Come on

Follow me @teguhspambudi

Thursday, September 29, 2011

Apple-nya Kafe Roti

Share this history on :

Saat kompetitornya melemah dan tiarap, ekspansi dipilih di atas jalur healthy food. Hasil pun dipetik: tumbuh dan terus tumbuh.

Panera Bread. Inilah salah satu the hottest brand di negeri Abang Sam. Bahkan ada julukan bombastis: Panera Bread is the Apple of bakery cafe.

Tentu saja bukan tanpa alasan menyebut demikian. Karakter Apple adalah outperform the competition: mengalahkah pesaing, bahkan melewati laju pertumbuhan industrinya. Panera memiliki karakter ini. Panera adalah rantai kafe roti paling sukses di AS dengan 1421 gerai dan kapitalisasi pasar di NASDAQ mencapai US$ 3 miliar.

Kinerja yang paling tampak adalah pada masa krisis global 2008 yang sangat terasa di seantero AS. Manakala perusahaan lain mengalami kontraksi, Panera seperti kebal krisis. Sementara pelaku sejenis kembang kempis, kafe roti ini justru melaju cepat. Manajemen Panera Bread Company membenamkan investasi di lini produk dan penambahan gerai di kota-kota besar AS. “Ketika krisis mulai datang, kami memutuskan untuk meningkatkan investasi. Pada saat hampir semua restoran mengambil posisi tiarap, kami justru berinvestasi pada peningkatan kualitas produk dan menggenjot pemasaran,” kata Ronald M. Shaich, Executive Chairman Panera. Apa latar belakangnya? Mengapa bukan bersikap menunggu sampai badai reda?

“Saat yang paling baik untuk tumbuh adalah pada masa resesi. Masa yang buruk untuk tumbuh justru pada saat booming.” Itulah jawaban Shaich.

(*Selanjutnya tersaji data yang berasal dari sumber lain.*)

(** The maximum is reached by one of the values when it is positive. *)
Lemma maxValue_reached (items : list ChartEntry) :
  0 < maxValue items -> exists item, In item items /\ value item = maxValue items.
Proof.
  unfold maxValue. induction items as [|x items IH]; cbn [map fold_right In].
  - intros H. exfalso. revert H. apply Qlt_irrefl.
  - unfold max2 at 1 3.
    destruct (Qle_bool (value x) (fold_right max2 0 (map value items))).
    + intros H. destruct (IH H) as (item & Hin & Hv). exists item. auto.
    + intros _. exists x. auto.
Qed.

Lemma ratio_bounds (v m w : Q) :
  0 <= v -> v <= m -> 0 < m -> 0 <= w -> 0 <= v / m * w /\ v / m * w <= w.
Proof.
  intros Hv Hvm Hm Hw.
  assert (H0 : 0 <= v / m) by (apply Qle_shift_div_l; lra).
  assert (H1 : v / m <= 1) by (apply Qle_shift_div_r; lra).
  split.
  - now apply Qmult_le_0_compat.
  - rewrite <- (Qmult_1_l w) at 2. now apply Qmult_le_compat_r.
Qed.

(** What the component renders for data that is not empty. *)
Lemma render_chart (props : Props) (items : list ChartEntry) :
  data props = Some items -> items <> [] ->
  (showValues props = percentage -> totalForPercentage props <> None) ->
  render props
  = Chart (if negb (Qle_bool (inject_Z (Z.of_nat (List.length items))
                              * (barHeight props + gap props) - gap props) 0)
           then inject_Z (Z.of_nat (List.length items))
                * (barHeight props + gap props) - gap props
           else barHeight props)
          (mapi (bar props (maxValue items)) items).
Proof.
  intros Hd Hne Hc. unfold render. rewrite Hd.
  destruct items as [|x l]; [congruence|]. cbv zeta.
  destruct (showValues props); try reflexivity.
  destruct (totalForPercentage props); [reflexivity|].
  now contradiction (Hc eq_refl).
Qed.

Variable props : Props.
Variable items : list ChartEntry.

Hypothesis Hdata : data props = Some items.
Hypothesis Hitems : items <> [].
Hypothesis Hvalues : Forall (fun item => 0 <= value item) items.
Hypothesis Hheight : 0 < barHeight props.
Hypothesis Hgap : 0 <= gap props.
Hypothesis Hlabel : 0 <= labelWidthPx props <= 490.
Hypothesis Hconfig :
  showValues props = percentage -> totalForPercentage props <> None.

(** For data that is not negative, a positive bar height, a gap that is
    not negative and a label width of at most 490 pixels, the chart has
    one bar per data point and every bar lies inside the view box: below
    the top and above the bottom, and between the label area and the end
    padding; the largest value, if positive, fills the bar area. *)
Theorem bars_inside_view_box :
  exists h bars,
    render props = Chart h bars
    /\ List.length bars = List.length items
    /\ Forall (fun b =>
                 0 <= y b /\ y b + barHeight props <= h
                 /\ barX b == labelAreaWidthUnits props
                 /\ 0 <= barRectWidthUnits b
                 /\ barX b + barRectWidthUnits b
                    <= VIEWBOX_TOTAL_WIDTH_UNITS - END_PADDING_UNITS)
              bars
    /\ (0 < maxValue items ->
        Exists (fun b => barRectWidthUnits b == barAreaWidthUnits props) bars).
Proof.
  set (n := inject_Z (Z.of_nat (List.length items))).
  set (step := barHeight props + gap props).
  assert (Hn : 1 <= n).
  { unfold n. change 1 with (inject_Z 1). rewrite <- Zle_Qle.
    destruct items; [congruence | cbn [List.length]; lia]. }
  assert (Hstep : 0 < step) by (unfold step; lra).
  assert (Hch : n * step - gap props == (n - 1) * step + barHeight props)
    by (unfold step; ring).
  assert (Hpos : 0 < n * step - gap props).
  { rewrite Hch. assert (0 <= (n - 1) * step) by (apply Qmult_le_0_compat; lra). lra. }
  assert (Harea : 0 <= barAreaWidthUnits props).
  { unfold barAreaWidthUnits, labelAreaWidthUnits, VIEWBOX_TOTAL_WIDTH_UNITS,
      END_PADDING_UNITS.
    assert (E : labelWidthPx props / 500 * 1000 == labelWidthPx props * 2) by field.
    rewrite E. lra. }
  exists (n * step - gap props), (mapi (bar props (maxValue items)) items).
  split; [|split; [|split]].
  - rewrite (render_chart props items Hdata Hitems Hconfig). fold n step.
    assert (Hb : negb (Qle_bool (n * step - gap props) 0) = true).
    { apply negb_true_iff, not_true_is_false. intros H. apply Qle_bool_iff in H. lra. }
    now rewrite Hb.
  - apply mapi_from_length.
  - apply Forall_forall. intros b Hb. unfold mapi in Hb.
    apply mapi_from_In_bound in Hb as (item & j & Hin & Hj & ->).
    cbn [bar y barX barRectWidthUnits]. fold step.
    set (jq := inject_Z (Z.of_nat j)).
    assert (Hj0 : 0 <= jq).
    { unfold jq. change 0 with (inject_Z 0). rewrite <- Zle_Qle. lia. }
    assert (Hjn' : jq + 1 <= n).
    { unfold jq, n. change 1 with (inject_Z 1).
      rewrite <- inject_Z_plus, <- Zle_Qle. lia. }
    assert (Hjn : jq <= n - 1) by lra.
    assert (Hy : 0 <= jq * step) by (apply Qmult_le_0_compat; lra).
    assert (Hy' : jq * step <= (n - 1) * step) by (apply Qmult_le_compat_r; lra).
    pose proof (proj1 (Forall_forall _ _) Hvalues item Hin) as Hv.
    pose proof (maxValue_ge items item Hin) as Hm.
    split; [exact Hy|]. split; [rewrite Hch; lra|]. split; [reflexivity|].
    destruct (Qle_bool (maxValue items) 0) eqn:Em; cbn [negb].
    + split; [apply Qle_refl|]. unfold barAreaWidthUnits in Harea.
      generalize dependent (labelAreaWidthUnits props).
      unfold VIEWBOX_TOTAL_WIDTH_UNITS, END_PADDING_UNITS. intros; lra.
    + assert (Hmax : 0 < maxValue items).
      { destruct (Qlt_le_dec 0 (maxValue items)) as [H|H]; [exact H|].
        rewrite <- Qle_bool_iff in H. congruence. }
      destruct (ratio_bounds _ _ _ Hv Hm Hmax Harea) as [Hlo Hhi].
      split; [exact Hlo|]. unfold barAreaWidthUnits in Hhi |- *.
      generalize dependent (value item / maxValue items
                            * (VIEWBOX_TOTAL_WIDTH_UNITS - labelAreaWidthUnits props
                               - END_PADDING_UNITS)).
      intros w Hw. generalize dependent (labelAreaWidthUnits props).
      unfold VIEWBOX_TOTAL_WIDTH_UNITS, END_PADDING_UNITS. intros; lra.
  - intros Hmax. destruct (maxValue_reached items Hmax) as (item & Hin & Hv).
    apply Exists_exists.
    destruct (In_nth _ _ item Hin) as (j & Hj & Hnth).
    assert (Hbar : forall (l : list ChartEntry) (i k : nat) (d : ChartEntry),
               (k < List.length l)%nat ->
               In (bar props (maxValue items) (nth k l d) (i + k))
                  (mapi_from i (bar props (maxValue items)) l)).
    { induction l as [|x l IH]; intros i k d Hk; cbn [List.length] in Hk; [lia|].
      destruct k as [|k]; cbn [nth mapi_from].
      - left. now rewrite Nat.add_0_r.
      - right. replace (i + S k)%nat with (S i + k)%nat by lia. apply IH. lia. }
    exists (bar props (maxValue items) item (0 + j)). split.
    + rewrite <- Hnth. apply Hbar. exact Hj.
    + cbn [bar barRectWidthUnits].
      assert (Em : Qle_bool (maxValue items) 0 = false).
      { apply not_true_is_false. intros H. apply Qle_bool_iff in H. lra. }
      rewrite Em. cbn [negb]. rewrite Hv. field. lra.
Qed.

Shaich adalah orang penting di balik Panera. Kafe roti ini awalnya bernama St. Louis Bread Co., sebuah jaringan kafe roti dengan 19 gerai di Missouri. Tahun 1993 Shaich yang sebelumnya memiliki jaringan Au Bon Pain, membeli St. Louis Bread senilai US$ 23 juta. Dia menamakannya Panera. Ini bahasa Latin. Artinya: "waktunya makan roti". Tahun 1999, agar bisa berkonsentrasi untuk Panera, Shaich menjual Au Bon Pain. Dan setelah itu, Panera pun melaju seperti kereta Hogwart Express di dongeng Harry Potter: cepat plus fantastis. Termasuk di saat krisis 2008 ketika yang lain lesu darah.

Berekspansi menambah gerai sesungguhnya tak murah sama sekali. Selain biaya konstruksi setiap toko yang menguras kocek, tenaga kerja pun otomatis bertambah. Toh strategi Shaich berhasil. Pada tahun 2009, Panera meraup pendapatan US$ 1,4 miliar, naik dari US$ 640 juta di tahun 2005. Penambahan gerai membuat pengunjung semakin ramai datang, menambah pundi-pundi uang. Tak heran, sejak akhir 2007, pendapatan melonjak 24% sementara industri resto AS turun 2%.

Tak ayal, fenomena kafe roti yang satu ini mengundang kalangan akademisi serta analis untuk membedahnya. Mereka kagum dan bertanya: apa rahasianya?

Visi. Inilah kekuatan awal yang menjadi titik tolaknya. Menurut Shaich yang tahun lalu mundur sebagai CEO Panera namun tetap menjadi Chairman, dia membawa kafe rotinya dengan satu pandangan jernih: bahwa konsumen AS semakin menolak apa yang disebut komoditisasi. “Setelah Perang Dunia II, McDonald's dan Burger King sangat spesial. Namun tahun 1993-1994, mereka tak ubahnya menjadi stasiun pompa bensin untuk tubuh manusia,” katanya ketika diskusi di Wharton. “Ada reaksi di sini. Orang ingin kekhususan dan mengakhiri komoditisasi. Kita saksikan ini dalam kekhususan untuk minuman ringan, es krim, kopi. Ini juga terjadi di industri makanan. Dan visi saya untuk Panera adalah menyajikan roti tanpa bahan kimia,” kata Shaich.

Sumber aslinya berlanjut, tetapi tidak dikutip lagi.